▸ What the task requires
Give back exactly the lines of the data below, starting with the line that has "let n2 := (@run" and going on through the line that has "assert (∃ ml, apply".

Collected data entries

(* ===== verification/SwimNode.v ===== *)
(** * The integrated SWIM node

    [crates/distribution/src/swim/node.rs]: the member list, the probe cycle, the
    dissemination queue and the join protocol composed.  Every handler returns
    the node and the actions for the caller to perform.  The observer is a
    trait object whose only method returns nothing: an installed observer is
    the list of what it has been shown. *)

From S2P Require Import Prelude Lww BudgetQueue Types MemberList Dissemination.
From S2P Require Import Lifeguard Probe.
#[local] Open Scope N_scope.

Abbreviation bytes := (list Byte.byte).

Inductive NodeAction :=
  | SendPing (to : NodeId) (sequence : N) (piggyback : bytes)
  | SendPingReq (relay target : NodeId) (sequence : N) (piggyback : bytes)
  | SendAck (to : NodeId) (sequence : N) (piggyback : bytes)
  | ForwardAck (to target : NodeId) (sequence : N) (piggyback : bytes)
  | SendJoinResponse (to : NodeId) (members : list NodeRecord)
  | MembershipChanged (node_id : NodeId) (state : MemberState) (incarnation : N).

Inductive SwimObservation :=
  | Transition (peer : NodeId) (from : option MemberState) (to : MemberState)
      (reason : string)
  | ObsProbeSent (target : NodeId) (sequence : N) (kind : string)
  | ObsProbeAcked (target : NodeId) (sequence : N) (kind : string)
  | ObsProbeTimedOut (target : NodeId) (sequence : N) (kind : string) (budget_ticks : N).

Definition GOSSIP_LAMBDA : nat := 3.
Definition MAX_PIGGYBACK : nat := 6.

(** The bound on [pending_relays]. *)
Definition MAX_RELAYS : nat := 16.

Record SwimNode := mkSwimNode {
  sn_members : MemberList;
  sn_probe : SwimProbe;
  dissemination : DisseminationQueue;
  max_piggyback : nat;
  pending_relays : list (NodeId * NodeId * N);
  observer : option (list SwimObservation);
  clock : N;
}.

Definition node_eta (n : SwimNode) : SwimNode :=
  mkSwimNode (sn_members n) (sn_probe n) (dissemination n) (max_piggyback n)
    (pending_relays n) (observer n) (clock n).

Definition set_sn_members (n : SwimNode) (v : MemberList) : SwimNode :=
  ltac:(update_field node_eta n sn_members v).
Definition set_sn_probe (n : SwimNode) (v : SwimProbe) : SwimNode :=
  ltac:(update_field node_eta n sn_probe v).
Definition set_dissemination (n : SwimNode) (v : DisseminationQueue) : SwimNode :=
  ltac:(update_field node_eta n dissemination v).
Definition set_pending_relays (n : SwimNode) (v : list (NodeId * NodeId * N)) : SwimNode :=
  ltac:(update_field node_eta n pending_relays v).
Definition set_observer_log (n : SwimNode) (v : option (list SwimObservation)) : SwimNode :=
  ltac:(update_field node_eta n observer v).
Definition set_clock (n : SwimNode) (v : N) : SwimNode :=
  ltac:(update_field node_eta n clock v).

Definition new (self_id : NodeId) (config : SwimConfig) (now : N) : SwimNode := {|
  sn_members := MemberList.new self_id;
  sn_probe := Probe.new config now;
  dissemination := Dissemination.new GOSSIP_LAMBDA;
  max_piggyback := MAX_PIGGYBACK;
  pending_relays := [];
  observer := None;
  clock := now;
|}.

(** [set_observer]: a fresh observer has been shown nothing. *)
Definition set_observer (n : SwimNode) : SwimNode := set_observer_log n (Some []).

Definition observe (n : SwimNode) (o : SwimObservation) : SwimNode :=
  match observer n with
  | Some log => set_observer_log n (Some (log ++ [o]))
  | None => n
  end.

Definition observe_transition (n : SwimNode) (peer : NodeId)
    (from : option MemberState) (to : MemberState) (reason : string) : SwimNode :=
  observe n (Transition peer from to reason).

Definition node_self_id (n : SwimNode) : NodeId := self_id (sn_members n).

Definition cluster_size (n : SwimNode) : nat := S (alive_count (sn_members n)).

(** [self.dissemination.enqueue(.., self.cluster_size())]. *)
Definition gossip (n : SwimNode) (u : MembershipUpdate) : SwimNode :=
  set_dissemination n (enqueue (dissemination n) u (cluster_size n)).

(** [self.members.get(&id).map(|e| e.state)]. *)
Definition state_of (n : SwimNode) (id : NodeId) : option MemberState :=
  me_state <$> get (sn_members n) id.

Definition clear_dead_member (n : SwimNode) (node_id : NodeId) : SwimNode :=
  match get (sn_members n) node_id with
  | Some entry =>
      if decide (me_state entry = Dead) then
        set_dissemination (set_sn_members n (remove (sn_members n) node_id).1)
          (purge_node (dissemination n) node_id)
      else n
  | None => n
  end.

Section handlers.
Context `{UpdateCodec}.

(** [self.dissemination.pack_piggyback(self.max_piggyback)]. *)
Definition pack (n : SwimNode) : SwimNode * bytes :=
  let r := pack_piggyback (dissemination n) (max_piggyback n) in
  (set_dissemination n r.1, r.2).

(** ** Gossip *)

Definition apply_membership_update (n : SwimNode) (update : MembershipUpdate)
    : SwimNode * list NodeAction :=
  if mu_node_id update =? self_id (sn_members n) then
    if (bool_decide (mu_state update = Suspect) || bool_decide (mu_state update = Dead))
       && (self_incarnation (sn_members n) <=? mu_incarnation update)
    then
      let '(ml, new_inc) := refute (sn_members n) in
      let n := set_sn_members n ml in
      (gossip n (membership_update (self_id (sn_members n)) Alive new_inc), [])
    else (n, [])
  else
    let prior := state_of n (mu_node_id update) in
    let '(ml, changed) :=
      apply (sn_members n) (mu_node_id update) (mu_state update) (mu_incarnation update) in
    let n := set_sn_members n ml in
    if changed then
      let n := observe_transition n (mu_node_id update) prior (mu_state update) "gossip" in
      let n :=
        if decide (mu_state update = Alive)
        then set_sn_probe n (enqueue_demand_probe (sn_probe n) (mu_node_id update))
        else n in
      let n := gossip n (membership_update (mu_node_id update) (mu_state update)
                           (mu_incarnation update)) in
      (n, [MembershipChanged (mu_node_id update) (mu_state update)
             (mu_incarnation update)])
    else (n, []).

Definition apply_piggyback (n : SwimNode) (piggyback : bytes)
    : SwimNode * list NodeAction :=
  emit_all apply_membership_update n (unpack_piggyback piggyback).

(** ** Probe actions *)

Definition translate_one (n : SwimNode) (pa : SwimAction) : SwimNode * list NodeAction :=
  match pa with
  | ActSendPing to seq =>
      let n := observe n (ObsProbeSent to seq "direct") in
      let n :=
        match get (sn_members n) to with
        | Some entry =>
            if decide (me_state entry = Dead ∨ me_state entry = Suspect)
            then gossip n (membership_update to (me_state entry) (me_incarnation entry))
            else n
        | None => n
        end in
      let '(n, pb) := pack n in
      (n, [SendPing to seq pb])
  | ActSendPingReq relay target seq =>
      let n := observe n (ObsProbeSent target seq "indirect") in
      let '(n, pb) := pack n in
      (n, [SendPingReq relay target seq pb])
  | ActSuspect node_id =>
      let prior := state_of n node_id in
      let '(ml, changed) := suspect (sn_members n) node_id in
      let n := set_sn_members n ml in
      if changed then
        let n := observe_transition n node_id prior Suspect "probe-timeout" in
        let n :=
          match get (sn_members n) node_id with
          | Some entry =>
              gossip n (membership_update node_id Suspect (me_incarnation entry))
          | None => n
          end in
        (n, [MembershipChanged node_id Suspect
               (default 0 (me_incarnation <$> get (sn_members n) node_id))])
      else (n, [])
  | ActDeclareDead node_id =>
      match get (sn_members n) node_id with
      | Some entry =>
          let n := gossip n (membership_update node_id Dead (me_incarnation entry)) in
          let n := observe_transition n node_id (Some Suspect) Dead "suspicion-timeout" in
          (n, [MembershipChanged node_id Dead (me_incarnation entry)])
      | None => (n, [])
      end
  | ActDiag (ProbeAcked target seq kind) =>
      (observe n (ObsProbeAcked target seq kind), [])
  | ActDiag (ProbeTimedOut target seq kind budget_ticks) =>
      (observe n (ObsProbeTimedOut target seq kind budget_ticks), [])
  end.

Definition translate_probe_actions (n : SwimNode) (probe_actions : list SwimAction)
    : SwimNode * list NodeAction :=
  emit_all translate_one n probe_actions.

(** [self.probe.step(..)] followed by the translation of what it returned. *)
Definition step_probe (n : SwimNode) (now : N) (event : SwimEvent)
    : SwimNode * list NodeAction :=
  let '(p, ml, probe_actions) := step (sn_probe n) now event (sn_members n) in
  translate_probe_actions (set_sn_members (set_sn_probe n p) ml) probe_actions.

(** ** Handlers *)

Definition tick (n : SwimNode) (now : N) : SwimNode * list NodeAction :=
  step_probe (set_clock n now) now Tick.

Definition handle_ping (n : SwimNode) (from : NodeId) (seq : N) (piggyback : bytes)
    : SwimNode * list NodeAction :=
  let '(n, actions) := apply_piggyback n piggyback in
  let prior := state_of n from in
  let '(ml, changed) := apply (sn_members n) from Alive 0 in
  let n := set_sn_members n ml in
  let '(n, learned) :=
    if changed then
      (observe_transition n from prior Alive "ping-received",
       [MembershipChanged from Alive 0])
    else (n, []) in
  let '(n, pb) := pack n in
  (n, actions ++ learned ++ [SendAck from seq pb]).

--

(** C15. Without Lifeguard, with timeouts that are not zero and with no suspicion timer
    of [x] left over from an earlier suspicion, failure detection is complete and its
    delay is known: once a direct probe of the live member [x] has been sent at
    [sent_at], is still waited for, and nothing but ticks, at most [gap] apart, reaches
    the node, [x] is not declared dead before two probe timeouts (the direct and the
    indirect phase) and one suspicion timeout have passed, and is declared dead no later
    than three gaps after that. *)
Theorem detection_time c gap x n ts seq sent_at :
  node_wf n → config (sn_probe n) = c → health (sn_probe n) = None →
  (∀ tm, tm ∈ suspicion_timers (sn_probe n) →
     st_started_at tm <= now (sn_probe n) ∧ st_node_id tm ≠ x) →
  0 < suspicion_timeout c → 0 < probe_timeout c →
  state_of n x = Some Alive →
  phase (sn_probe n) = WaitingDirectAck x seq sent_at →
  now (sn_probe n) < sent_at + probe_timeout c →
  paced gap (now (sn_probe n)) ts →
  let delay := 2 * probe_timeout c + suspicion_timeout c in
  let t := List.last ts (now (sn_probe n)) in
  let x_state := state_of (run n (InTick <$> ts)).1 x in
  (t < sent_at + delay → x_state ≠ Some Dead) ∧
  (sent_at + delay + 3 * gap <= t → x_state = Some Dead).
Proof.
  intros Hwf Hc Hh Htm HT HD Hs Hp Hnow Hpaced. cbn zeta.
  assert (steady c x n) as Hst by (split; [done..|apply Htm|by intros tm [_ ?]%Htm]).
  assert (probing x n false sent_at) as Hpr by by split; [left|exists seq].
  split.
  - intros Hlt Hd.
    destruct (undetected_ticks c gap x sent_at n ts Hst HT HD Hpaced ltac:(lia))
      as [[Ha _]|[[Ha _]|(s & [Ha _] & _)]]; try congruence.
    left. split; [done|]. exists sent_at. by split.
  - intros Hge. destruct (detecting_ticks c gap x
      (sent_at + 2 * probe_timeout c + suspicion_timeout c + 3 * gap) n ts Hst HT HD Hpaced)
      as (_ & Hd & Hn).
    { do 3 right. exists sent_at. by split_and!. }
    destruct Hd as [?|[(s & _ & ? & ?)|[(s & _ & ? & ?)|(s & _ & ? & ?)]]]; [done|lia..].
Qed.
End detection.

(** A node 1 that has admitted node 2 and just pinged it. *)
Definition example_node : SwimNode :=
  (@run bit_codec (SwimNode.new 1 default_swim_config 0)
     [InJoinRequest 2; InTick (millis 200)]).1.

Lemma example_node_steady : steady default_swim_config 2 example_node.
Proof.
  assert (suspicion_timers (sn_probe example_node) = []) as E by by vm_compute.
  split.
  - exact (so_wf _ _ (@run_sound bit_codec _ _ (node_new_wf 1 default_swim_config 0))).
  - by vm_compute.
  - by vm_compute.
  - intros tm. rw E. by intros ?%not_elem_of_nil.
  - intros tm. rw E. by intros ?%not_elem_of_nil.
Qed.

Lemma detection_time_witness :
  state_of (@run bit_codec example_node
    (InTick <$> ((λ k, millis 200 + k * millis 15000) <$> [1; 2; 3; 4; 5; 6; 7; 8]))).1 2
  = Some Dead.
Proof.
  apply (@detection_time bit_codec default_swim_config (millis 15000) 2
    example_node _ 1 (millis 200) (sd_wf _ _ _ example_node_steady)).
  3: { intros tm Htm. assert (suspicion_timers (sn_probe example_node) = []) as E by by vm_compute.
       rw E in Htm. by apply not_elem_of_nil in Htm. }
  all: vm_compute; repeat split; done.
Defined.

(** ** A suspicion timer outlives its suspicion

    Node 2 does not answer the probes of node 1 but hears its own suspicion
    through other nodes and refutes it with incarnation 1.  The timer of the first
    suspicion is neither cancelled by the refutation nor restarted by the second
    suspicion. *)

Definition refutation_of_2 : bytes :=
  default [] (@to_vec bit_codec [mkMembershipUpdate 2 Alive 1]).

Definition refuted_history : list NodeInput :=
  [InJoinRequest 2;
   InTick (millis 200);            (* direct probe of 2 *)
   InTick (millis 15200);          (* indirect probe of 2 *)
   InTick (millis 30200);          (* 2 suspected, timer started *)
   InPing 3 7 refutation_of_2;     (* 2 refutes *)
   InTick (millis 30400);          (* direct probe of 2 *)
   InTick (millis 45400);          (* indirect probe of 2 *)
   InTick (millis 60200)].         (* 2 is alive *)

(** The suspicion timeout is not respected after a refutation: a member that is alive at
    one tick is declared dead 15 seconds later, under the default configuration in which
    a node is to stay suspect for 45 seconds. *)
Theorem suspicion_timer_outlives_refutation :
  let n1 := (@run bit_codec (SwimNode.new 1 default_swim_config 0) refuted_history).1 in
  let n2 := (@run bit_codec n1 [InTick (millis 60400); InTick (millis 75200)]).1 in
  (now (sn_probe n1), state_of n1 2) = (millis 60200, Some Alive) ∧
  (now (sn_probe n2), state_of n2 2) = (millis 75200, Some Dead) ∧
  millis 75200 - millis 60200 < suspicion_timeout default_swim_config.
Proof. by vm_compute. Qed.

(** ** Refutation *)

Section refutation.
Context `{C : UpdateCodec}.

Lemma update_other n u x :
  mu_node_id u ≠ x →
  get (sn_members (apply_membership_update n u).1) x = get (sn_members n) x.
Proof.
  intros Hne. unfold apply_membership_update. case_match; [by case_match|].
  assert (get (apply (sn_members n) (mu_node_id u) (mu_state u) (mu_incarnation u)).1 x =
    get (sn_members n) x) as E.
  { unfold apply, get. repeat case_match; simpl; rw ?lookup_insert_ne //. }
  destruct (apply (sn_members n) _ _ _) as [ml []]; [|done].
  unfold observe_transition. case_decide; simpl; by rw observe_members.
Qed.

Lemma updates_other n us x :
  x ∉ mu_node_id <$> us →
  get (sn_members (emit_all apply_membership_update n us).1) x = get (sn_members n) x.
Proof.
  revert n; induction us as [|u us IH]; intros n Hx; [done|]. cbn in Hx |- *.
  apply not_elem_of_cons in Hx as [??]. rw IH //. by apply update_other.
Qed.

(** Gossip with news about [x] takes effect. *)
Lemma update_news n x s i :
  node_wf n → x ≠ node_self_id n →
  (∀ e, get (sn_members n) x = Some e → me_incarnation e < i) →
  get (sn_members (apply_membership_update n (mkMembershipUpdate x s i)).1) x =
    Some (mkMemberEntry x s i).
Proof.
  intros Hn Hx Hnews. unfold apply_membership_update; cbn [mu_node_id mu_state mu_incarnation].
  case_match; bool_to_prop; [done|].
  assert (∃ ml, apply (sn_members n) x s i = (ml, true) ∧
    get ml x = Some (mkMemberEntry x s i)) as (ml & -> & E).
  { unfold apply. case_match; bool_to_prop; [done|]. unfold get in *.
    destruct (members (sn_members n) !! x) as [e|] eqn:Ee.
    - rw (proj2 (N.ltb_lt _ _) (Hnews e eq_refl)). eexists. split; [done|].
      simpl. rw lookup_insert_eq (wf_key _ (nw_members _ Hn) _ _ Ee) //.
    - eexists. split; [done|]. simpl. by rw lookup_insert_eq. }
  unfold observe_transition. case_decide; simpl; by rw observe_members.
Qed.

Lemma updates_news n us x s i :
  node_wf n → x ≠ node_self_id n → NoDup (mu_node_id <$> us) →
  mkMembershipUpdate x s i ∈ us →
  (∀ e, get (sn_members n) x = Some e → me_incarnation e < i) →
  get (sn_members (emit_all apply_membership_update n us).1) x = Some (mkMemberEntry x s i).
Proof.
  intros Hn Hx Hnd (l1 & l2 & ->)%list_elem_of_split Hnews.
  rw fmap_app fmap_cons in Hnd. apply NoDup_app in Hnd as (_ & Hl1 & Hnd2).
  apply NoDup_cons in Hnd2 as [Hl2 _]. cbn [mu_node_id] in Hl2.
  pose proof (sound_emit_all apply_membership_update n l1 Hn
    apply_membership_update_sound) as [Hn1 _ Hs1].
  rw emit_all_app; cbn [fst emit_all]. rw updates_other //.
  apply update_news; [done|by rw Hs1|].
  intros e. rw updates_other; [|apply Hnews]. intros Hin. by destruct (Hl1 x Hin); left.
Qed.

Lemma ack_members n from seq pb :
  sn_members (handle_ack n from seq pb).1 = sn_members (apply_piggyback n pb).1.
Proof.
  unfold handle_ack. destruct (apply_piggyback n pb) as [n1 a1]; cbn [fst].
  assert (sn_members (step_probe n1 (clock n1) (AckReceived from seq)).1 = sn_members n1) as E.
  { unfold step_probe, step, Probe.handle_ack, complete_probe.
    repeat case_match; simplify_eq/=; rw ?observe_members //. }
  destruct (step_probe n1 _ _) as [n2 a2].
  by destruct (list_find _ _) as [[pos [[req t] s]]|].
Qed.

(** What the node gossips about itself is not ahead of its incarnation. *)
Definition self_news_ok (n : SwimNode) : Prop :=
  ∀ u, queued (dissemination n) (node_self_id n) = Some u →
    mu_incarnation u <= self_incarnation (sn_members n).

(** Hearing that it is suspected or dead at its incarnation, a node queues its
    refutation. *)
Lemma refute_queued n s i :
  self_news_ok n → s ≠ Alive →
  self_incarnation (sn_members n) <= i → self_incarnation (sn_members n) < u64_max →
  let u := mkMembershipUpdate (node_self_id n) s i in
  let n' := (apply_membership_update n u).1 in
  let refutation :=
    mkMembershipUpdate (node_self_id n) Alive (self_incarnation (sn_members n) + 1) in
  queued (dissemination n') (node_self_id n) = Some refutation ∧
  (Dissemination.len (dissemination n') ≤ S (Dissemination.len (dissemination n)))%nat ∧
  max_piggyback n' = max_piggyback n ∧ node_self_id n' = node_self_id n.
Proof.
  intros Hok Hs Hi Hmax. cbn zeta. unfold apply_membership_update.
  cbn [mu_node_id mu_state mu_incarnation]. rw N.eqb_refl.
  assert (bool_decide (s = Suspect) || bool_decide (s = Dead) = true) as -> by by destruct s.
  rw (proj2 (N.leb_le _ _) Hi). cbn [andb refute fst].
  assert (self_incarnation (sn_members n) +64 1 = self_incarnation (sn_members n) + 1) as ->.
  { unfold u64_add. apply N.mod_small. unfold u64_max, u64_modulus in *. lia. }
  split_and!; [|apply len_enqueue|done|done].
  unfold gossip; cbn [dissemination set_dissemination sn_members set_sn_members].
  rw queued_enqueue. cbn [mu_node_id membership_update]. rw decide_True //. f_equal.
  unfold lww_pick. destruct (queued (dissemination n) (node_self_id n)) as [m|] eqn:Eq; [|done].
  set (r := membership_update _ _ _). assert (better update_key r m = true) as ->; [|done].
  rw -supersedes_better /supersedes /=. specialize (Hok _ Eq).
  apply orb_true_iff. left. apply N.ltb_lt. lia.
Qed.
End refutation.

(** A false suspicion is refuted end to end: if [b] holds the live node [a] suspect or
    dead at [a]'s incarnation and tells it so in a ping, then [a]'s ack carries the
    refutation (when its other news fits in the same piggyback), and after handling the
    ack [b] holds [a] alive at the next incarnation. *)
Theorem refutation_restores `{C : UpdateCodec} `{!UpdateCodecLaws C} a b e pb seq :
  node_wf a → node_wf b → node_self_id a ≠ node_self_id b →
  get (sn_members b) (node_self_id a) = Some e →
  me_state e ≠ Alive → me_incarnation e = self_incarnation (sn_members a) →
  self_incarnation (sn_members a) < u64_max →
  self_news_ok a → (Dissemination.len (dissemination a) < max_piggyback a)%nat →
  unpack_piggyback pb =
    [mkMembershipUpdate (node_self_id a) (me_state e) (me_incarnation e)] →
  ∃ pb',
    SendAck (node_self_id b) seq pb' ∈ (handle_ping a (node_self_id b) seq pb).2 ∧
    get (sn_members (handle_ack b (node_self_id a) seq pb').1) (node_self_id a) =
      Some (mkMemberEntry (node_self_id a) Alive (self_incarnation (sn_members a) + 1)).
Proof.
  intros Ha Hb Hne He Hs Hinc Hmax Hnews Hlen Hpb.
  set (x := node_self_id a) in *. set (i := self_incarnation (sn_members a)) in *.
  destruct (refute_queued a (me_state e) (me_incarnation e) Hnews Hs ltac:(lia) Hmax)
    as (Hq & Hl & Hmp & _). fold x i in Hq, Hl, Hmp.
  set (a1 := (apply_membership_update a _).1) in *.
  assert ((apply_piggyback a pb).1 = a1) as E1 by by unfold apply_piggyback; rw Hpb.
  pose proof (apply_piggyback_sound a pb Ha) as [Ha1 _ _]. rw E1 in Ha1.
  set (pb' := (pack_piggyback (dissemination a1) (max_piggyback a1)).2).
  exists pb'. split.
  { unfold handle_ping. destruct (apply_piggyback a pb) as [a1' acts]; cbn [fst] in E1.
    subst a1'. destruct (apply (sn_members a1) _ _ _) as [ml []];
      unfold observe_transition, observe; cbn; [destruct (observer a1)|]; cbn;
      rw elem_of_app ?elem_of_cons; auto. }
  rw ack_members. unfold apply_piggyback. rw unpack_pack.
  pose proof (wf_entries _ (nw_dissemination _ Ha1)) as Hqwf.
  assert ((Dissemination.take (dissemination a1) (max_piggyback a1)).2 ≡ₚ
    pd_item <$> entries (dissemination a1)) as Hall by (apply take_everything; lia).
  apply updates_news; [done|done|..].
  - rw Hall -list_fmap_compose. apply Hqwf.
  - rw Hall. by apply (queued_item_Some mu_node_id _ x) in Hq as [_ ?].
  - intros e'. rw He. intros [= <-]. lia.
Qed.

▸ Written response
  let n2 := (@run bit_codec n1 [InTick (millis 60400); InTick (millis 75200)]).1 in
  (now (sn_probe n1), state_of n1 2) = (millis 60200, Some Alive) ∧
  (now (sn_probe n2), state_of n2 2) = (millis 75200, Some Dead) ∧
  millis 75200 - millis 60200 < suspicion_timeout default_swim_config.
Proof. by vm_compute. Qed.

(** ** Refutation *)

Section refutation.
Context `{C : UpdateCodec}.

Lemma update_other n u x :
  mu_node_id u ≠ x →
  get (sn_members (apply_membership_update n u).1) x = get (sn_members n) x.
Proof.
  intros Hne. unfold apply_membership_update. case_match; [by case_match|].
  assert (get (apply (sn_members n) (mu_node_id u) (mu_state u) (mu_incarnation u)).1 x =
    get (sn_members n) x) as E.
  { unfold apply, get. repeat case_match; simpl; rw ?lookup_insert_ne //. }
  destruct (apply (sn_members n) _ _ _) as [ml []]; [|done].
  unfold observe_transition. case_decide; simpl; by rw observe_members.
Qed.

Lemma updates_other n us x :
  x ∉ mu_node_id <$> us →
  get (sn_members (emit_all apply_membership_update n us).1) x = get (sn_members n) x.
Proof.
  revert n; induction us as [|u us IH]; intros n Hx; [done|]. cbn in Hx |- *.
  apply not_elem_of_cons in Hx as [??]. rw IH //. by apply update_other.
Qed.

(** Gossip with news about [x] takes effect. *)
Lemma update_news n x s i :
  node_wf n → x ≠ node_self_id n →
  (∀ e, get (sn_members n) x = Some e → me_incarnation e < i) →
  get (sn_members (apply_membership_update n (mkMembershipUpdate x s i)).1) x =
    Some (mkMemberEntry x s i).
Proof.
  intros Hn Hx Hnews. unfold apply_membership_update; cbn [mu_node_id mu_state mu_incarnation].
  case_match; bool_to_prop; [done|].
  assert (∃ ml, apply (sn_members n) x s i = (ml, true) ∧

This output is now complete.